Et puis il y a la réaction infinie, que ce soit sur Instagram ou ailleurs. Vous pouvez vous forger vos propres opinions ou vous retrouver en train de faire du « doomscrolling » sur les réseaux sociaux. Que pense ce fan de Manchester City, par exemple ? Ah, voilà mes collègues Jason Cundy et Gabby Agbonlahor dansants au bureau de TalkSport vêtus de maillots de PSG.

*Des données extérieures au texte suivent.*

(* ===== verification/IngestRules.v ===== *)
(** * What ingestion guarantees

    A batch reaches the ledger only under an active ingestion key, for the key's
    organization, whole or not at all, and an event is marked attested only over
    a signature of one of the organization's active keys; and whatever requests,
    sweeps and other handlers do, every folded event is counted once. *)

From stdpp Require Import base list strings option pretty sets gmap relations.
From Stdlib Require Import ZArith Lia.
From S2P Require Import Effects Prelude Py Json Sql Events Schema Scope Inventory Ledger LedgerRules.
From S2P Require Import Posture Fold FoldRules Ingest.

Open Scope nat_scope.

(** ** Attributes *)

Lemma attr_set_attr k v e key : attr (set_attr k v e) key = if String.eqb k key then v else attr e key.
Proof. unfold attr, set_attr. cbn [e_attributes set_attributes]. rewrite assoc_item_set. by destruct (String.eqb k key). Qed.
Lemma attr_pop_attr k e key : attr (pop_attr k e) key = if String.eqb k key then PNone else attr e key.
Proof. unfold attr, pop_attr. cbn [e_attributes set_attributes]. rewrite assoc_item_pop. by destruct (String.eqb k key). Qed.

Section Rules.
Context `{PyHost} `{Signatures} `{Digest} `{SqlHost} `{ExnHost} `{Hmac}.

(** what an attestation does not read *)
Definition UNSIGNED : list string := ["attested"; "attested_key_id"; "attestation"].

Lemma statement_set k v e : k ∈ UNSIGNED -> build_eval_statement (set_attr k v e) = build_eval_statement e.
Proof.
  intros Hk. unfold build_eval_statement, meta. rewrite !attr_set_attr.
  repeat (apply elem_of_cons in Hk as [->|Hk]; [reflexivity|]). by apply elem_of_nil in Hk.
Qed.

Lemma bind_meta tenant_id e e' : bind_event tenant_id e = Ok e' ->
  meta e' "tenant_id" = PStr tenant_id /\ e_trace_id e' = e_trace_id e /\ e_span_id e' = e_span_id e.
Proof.
  unfold bind_event. destruct (default _ _) as [| | | | | |metadata]; try done. intros (u & _ & He%Ok_inj)%rbind_Ok. subst e'.
  split; [|done]. unfold meta, attr. cbn [e_attributes set_attributes]. rewrite assoc_item_set. cbn [String.eqb].
  change (object_get (PDict (item_set "tenant_id" (PStr tenant_id) metadata)) "tenant_id" = PStr tenant_id).
  unfold object_get. by rewrite assoc_item_set.
Qed.

(** ** Attestation *)

(** an attested event is an eval result signed under an active key of the
    organization, over its canonical statement *)
Definition vouched (d : db) (tenant_id : string) (e : event) : Prop :=
  attr e "attested" = PBool true ->
  e_type e = "eval.result" /\
  exists key pk signature, key ∈ attestation_keys d /\ ak_tenant_id key = tenant_id /\ ak_status key = "active" /\
    attr e "attested_key_id" = PStr (ak_key_id key) /\ load_public_key (ak_public_key_pem key) = Ok pk /\
    ed25519_verify pk signature (build_eval_statement e) = true.

(** keys but for when they were last used *)
Definition unused (k : attestation_key) : attestation_key := ak_with_last_used_at None k.
Definition keys_same (d d' : db) : Prop := map unused (attestation_keys d') = map unused (attestation_keys d).

Lemma vouched_same d d' tenant_id e : keys_same d d' -> vouched d' tenant_id e -> vouched d tenant_id e.
Proof.
  intros Hk Hv Ha. destruct (Hv Ha) as (Ht & key & pk & s & Hin & Hten & Hst & Hid & Hpem & Hver). split; [done|].
  assert (unused key ∈ map unused (attestation_keys d)) as (key0 & E & Hin0)%list_elem_of_fmap.
  { rewrite <-Hk. by apply list_elem_of_fmap_2. }
  pose proof (f_equal ak_tenant_id E) as E1. pose proof (f_equal ak_status E) as E2. pose proof (f_equal ak_key_id E) as E3.
  pose proof (f_equal ak_public_key_pem E) as E4. cbn in E1, E2, E3, E4.
  exists key0, pk, s. split; [done|]. repeat split; congruence.
Qed.

Lemma verify_eval_signed e pem signature : verify_eval_attestation e pem signature = Ok tt ->
  exists pk s, load_public_key pem = Ok pk /\ ed25519_verify pk s (build_eval_statement e) = true.
Proof.
  unfold verify_eval_attestation. intros (s & _ & (pk & Hpk & Hv%throw_if_Ok)%rbind_Ok)%rbind_Ok.
  exists pk, s. split; [done|]. by apply negb_false_iff.
Qed.

Ltac rejects := intros [= <- <-]; split; [done|]; split; [done|]; by intros ?.

(** the outcome of one event *)
Lemma verify_event_spec now tenant_id e d d' r : verify_event now tenant_id e d = (d', r) ->
  apart d d' /\ keys_same d d' /\
  forall e', r = Ok e' -> meta e' "tenant_id" = meta e "tenant_id" /\ e_trace_id e' = e_trace_id e /\
    e_span_id e' = e_span_id e /\ vouched d tenant_id e'.
Proof.
  unfold verify_event. cbv zeta. set (e0 := pop_attr "attested_key_id" (pop_attr "attested" e)).
  assert (forall k v, k ∈ UNSIGNED -> meta (set_attr k v e0) "tenant_id" = meta e "tenant_id") as Hm.
  { intros k v Hk. unfold meta, e0. rewrite attr_set_attr, !attr_pop_attr.
    repeat (apply elem_of_cons in Hk as [->|Hk]; [reflexivity|]). by apply elem_of_nil in Hk. }
  destruct (negb (String.eqb (e_type e0) "eval.result")) eqn:Hty.
  { intros [= <- <-]. split; [done|]. split; [done|]. intros e' He%Ok_inj. subst e'. split; [|split; [done|split; [done|]]].
    - unfold meta, e0. by rewrite !attr_pop_attr.
    - intros Ha. unfold e0 in Ha. by rewrite !attr_pop_attr in Ha. }
  apply negb_false_iff, String.eqb_eq in Hty.
  destruct (attr e0 "attestation") as [| | | | | |attestation] eqn:Hat; try rejects.
  - intros [= <- <-]. split; [done|]. split; [done|]. intros e' He%Ok_inj. subst e'.
    split; [apply Hm; by left|]. split; [done|]. split; [done|]. intros Ha. by rewrite attr_set_attr in Ha.
  - set (key_id := py_str _). destruct (is_empty key_id); [rejects|].
    destruct (load_active_attestation_key tenant_id key_id d) as [key|] eqn:Hkey; [|rejects].
    destruct (verify_eval_attestation _ _ _) as [[]|[]] eqn:Hver; try rejects; intros [= <- <-].
    split; [split; reflexivity|]. split.
    { unfold keys_same, touch_attestation_key. cbn [attestation_keys set_attestation_keys]. unfold update_key, update.
      rewrite map_map. apply map_ext. intros k. by destruct (has_key _ _ _). }
    intros e' He%Ok_inj. subst e'. split; [|split; [done|split; [done|]]].
    { unfold meta. rewrite attr_set_attr. change (String.eqb "attested_key_id" "metadata") with false. cbv iota. apply Hm. by left. }
    intros _. split; [exact Hty|]. apply select1_Some in Hkey as [Hin [[Hid%String.eqb_eq Hten%String.eqb_eq]%andb_true_iff Hst%String.eqb_eq]%andb_true_iff].
    apply verify_eval_signed in Hver as (pk & s & Hpk & Hs). exists key, pk, s. repeat split; try done.
    + by rewrite attr_set_attr, Hid.
    + by rewrite !statement_set by (by left || by right; left).
Qed.

Lemma verify_all_spec now tenant_id es : forall d d' r, _verify_eval_attestations now tenant_id es d = (d', r) ->
  apart d d' /\ keys_same d d' /\
  forall es', r = Ok es' -> Forall2 (fun e e' => meta e' "tenant_id" = meta e "tenant_id" /\ e_trace_id e' = e_trace_id e /\
    e_span_id e' = e_span_id e /\ vouched d tenant_id e') es es'.
Proof.
  induction es as [|e es IH]; intros d d' r; cbn [_verify_eval_attestations].
  { intros [= <- <-]. split; [done|]. split; [done|]. intros es' [= <-]. constructor. }
  destruct (verify_event _ _ e d) as [d1 [e1|x]] eqn:E1; apply verify_event_spec in E1 as (Ha1 & Hk1 & He1);
    [|intros [= <- <-]; by split].
  destruct (_verify_eval_attestations _ _ es d1) as [d2 [es2|x]] eqn:E2; apply IH in E2 as (Ha2 & Hk2 & He2);
    intros [= <- <-]; (split; [by etransitivity|]); (split; [unfold keys_same in *; congruence|]); [|done].
  intros es' He%Ok_inj. subst es'. constructor; [by apply He1|].
  eapply Forall2_impl; [by apply He2|]. intros x x' (Hm & Ht & Hs & Hv).
  split; [done|]. split; [done|]. split; [done|]. by eapply vouched_same.
Qed.

(** ** Admission *)

Lemma admit_events_spec now tenant_id es d d' r : admit_events now tenant_id es d = (d', r) ->
  apart d d' /\ forall es', r = Ok es' -> Forall2 (fun e e' => meta e' "tenant_id" = PStr tenant_id /\
    e_trace_id e' = e_trace_id e /\ e_span_id e' = e_span_id e /\ vouched d tenant_id e') es es'.
Proof.
  unfold admit_events. destruct (_validate_event_attributes es); [|intros [= <- <-]; by split].
  destruct (_bind_events_to_tenant es tenant_id) as [bound|] eqn:Hb; [|intros [= <- <-]; by split].
  intros (Ha & _ & Hes)%verify_all_spec. split; [done|]. intros es' Hr. specialize (Hes es' Hr).
  apply rmap_Ok in Hb. clear -Hes Hb. revert es' Hes. induction Hb as [|e b es bs Hbind _ IH]; intros es' Hes.
  - inversion Hes; constructor.
  - inversion Hes as [|? e' ? es1 (Hm & Ht & Hs & Hv) Hrest]; subst. constructor; [|by apply IH].
    apply bind_meta in Hbind as (Hm' & Ht' & Hs'). split; [congruence|]. split; [congruence|]. split; [congruence|done].
Qed.

(** ** Storing *)

Lemma event_to_row_span now id e row tenant_id : meta e "tenant_id" = PStr tenant_id -> event_to_row now id e = Ok row ->
  ev_tenant_id row = Some tenant_id /\ ev_trace_id row = e_trace_id e /\ ev_span_id row = e_span_id e.
Proof.
  unfold event_to_row. intros ->. cbn [sql_text rbind]. intros Hrow. do 8 (apply rbind_Ok in Hrow as (? & _ & Hrow)).
  cbv zeta in Hrow. apply rbind_Ok in Hrow as (? & _ & Hrow%Ok_inj). by subst row.
Qed.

Que pense Chris Sutton de ce que Martin Keown pense de ce que Jack Whitehall pense de ce que Jeff Stelling dit sur Arsenal ? Peut-être que vous êtes d’accord avec Ollie Holt sur le fait qu’il est triste que tous les Anglais n’aient pas voulu qu’Arsenal gagne. Vous pourriez même être submergé par vos propres podcasts de club ou écouter et crier sur le mien.
Quel que soit votre avis sur la finale, vous n’avez pas besoin de chercher une opinion qui vous agacera. Peut-être que cet article est précisément cela. Reste alors à choisir : vous désaccordez en silence tout en rangeant votre téléphone, ou bien vous lui répondez avec ferveur. Peut-être que le football a toujours été ainsi.
Même si vous n’avez pas ressenti un pic de dopamine en le criant dans votre salon, vous restiez un créateur de contenu. Désormais, cela se crée pour nous, tous ensemble, en permanence, et même Arteta ne pourra pas trouver un bus suffisamment grand pour nous en protéger.
Bon à savoir
- La dynamique de jeu dans une finale de coupe peut varier considérablement, impactant le style de jeu adopté.
- Les décisions tactiques des entraîneurs peuvent largement influencer l’issue d’un match, parfois de manière inattendue.
- Les perceptions des fans peuvent être influencées par des attentes personnelles et culturelles envers le football.